◆ PROBLEM STATEMENT
Show every line in the records below that contains the word "change".
[DATA TO EXAMINE]
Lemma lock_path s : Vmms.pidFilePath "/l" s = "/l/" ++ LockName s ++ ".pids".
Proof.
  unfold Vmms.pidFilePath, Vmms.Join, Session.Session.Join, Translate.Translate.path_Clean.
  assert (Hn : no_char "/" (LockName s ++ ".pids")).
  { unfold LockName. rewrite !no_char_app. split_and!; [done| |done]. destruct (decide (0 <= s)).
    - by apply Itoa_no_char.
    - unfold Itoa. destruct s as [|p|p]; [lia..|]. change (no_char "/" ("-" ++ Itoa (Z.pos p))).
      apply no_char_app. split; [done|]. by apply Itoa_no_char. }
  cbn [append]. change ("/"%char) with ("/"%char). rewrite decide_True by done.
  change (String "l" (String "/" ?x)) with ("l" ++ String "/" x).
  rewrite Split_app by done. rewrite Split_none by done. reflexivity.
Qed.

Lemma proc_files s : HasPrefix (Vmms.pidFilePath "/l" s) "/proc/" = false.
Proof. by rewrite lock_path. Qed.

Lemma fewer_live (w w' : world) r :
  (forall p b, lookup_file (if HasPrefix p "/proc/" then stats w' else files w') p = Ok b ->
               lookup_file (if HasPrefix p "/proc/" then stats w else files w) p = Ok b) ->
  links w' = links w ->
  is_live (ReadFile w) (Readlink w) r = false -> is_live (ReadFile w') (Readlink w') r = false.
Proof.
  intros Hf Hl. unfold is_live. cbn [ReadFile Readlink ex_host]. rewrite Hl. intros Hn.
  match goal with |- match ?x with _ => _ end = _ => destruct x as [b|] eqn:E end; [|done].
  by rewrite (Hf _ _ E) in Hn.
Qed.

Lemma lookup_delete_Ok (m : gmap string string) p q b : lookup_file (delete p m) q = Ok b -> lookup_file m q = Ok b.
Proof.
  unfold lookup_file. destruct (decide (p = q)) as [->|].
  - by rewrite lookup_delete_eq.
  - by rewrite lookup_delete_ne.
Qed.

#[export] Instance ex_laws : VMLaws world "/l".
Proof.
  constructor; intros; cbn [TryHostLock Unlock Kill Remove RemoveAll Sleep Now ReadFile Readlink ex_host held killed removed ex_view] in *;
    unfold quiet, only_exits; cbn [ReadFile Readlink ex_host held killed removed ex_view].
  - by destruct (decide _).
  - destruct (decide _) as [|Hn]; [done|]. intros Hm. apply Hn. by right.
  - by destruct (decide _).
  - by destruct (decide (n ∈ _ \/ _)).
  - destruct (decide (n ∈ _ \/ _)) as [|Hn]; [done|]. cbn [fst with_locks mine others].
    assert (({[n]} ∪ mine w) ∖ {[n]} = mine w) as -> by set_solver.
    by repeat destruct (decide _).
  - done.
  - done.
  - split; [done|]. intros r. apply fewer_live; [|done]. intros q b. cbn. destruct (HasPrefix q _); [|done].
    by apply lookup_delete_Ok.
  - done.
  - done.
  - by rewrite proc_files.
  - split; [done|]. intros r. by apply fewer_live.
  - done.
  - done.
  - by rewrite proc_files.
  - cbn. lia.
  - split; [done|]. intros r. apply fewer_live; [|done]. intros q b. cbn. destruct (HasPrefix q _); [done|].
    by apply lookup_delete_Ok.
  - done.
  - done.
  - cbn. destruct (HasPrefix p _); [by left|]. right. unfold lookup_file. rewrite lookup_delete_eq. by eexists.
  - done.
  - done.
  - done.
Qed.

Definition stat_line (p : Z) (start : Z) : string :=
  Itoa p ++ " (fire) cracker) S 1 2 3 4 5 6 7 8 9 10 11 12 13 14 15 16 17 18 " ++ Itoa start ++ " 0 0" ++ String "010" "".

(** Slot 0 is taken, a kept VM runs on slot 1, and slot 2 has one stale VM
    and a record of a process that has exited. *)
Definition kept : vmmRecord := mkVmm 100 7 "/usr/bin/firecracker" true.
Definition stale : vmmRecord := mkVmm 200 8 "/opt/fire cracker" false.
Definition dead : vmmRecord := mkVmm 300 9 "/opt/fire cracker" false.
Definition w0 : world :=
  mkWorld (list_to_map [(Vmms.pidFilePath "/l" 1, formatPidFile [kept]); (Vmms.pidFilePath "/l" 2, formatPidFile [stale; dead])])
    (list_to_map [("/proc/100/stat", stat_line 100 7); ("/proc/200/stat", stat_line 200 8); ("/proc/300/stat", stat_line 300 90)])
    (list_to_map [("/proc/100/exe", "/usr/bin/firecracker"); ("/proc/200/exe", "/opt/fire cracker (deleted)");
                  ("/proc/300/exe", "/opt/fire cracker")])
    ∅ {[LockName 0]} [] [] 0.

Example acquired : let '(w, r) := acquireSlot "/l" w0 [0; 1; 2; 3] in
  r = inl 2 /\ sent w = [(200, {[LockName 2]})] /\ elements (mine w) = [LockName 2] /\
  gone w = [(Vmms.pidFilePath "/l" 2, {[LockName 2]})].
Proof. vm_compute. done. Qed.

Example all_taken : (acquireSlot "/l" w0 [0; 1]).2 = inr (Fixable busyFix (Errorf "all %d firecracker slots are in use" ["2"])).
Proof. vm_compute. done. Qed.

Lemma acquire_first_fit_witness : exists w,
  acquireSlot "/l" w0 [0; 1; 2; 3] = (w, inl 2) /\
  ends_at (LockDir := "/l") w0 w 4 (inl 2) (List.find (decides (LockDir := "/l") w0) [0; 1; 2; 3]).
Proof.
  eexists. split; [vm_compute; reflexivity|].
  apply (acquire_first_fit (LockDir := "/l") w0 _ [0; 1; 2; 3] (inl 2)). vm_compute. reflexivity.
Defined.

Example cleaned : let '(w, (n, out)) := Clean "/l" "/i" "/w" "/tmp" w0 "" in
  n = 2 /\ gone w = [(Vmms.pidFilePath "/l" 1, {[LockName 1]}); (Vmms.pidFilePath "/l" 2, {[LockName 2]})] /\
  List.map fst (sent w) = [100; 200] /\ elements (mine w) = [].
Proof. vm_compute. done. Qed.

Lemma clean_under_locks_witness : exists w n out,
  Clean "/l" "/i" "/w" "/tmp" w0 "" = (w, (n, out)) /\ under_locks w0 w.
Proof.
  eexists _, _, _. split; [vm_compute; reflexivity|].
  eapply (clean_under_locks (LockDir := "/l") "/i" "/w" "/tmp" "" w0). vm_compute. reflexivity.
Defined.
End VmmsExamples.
[/DATA TO EXAMINE]
[DATA TO EXAMINE]
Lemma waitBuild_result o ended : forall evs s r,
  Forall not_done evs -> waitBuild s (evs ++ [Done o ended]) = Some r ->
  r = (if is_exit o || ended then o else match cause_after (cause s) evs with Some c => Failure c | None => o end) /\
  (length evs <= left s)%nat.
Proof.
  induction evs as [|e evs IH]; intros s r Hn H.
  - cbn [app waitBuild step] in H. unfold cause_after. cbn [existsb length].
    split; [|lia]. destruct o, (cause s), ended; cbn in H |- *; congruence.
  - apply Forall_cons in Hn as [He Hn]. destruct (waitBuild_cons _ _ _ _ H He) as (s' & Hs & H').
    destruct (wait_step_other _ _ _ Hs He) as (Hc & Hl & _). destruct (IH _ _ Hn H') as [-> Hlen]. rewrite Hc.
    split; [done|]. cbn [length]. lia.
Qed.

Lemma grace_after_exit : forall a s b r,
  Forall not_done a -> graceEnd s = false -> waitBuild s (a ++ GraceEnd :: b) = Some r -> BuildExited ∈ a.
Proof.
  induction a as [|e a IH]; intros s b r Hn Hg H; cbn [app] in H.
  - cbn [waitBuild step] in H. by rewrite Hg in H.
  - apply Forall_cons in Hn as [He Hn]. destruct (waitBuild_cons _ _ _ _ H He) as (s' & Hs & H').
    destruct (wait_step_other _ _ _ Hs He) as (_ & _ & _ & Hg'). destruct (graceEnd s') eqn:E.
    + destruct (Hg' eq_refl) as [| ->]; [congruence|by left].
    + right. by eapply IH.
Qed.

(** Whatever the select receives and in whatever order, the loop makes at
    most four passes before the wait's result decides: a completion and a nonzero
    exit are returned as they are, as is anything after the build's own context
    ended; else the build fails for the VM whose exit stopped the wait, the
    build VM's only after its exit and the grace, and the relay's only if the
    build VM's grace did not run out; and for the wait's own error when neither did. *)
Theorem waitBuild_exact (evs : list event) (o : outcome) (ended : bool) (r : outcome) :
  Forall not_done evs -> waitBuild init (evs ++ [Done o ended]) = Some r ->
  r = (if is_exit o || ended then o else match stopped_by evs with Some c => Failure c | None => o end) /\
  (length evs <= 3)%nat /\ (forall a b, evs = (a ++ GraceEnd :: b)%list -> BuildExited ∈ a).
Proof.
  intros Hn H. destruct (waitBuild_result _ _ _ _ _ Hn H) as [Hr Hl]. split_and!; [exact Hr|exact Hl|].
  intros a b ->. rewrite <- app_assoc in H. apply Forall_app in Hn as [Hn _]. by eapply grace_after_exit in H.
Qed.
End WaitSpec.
[/DATA TO EXAMINE]
◆ REPLY TO THE TASK
    - unfold Itoa. destruct s as [|p|p]; [lia..|]. change (no_char "/" ("-" ++ Itoa (Z.pos p))).
  cbn [append]. change ("/"%char) with ("/"%char). rewrite decide_True by done.
  change (String "l" (String "/" ?x)) with ("l" ++ String "/" x).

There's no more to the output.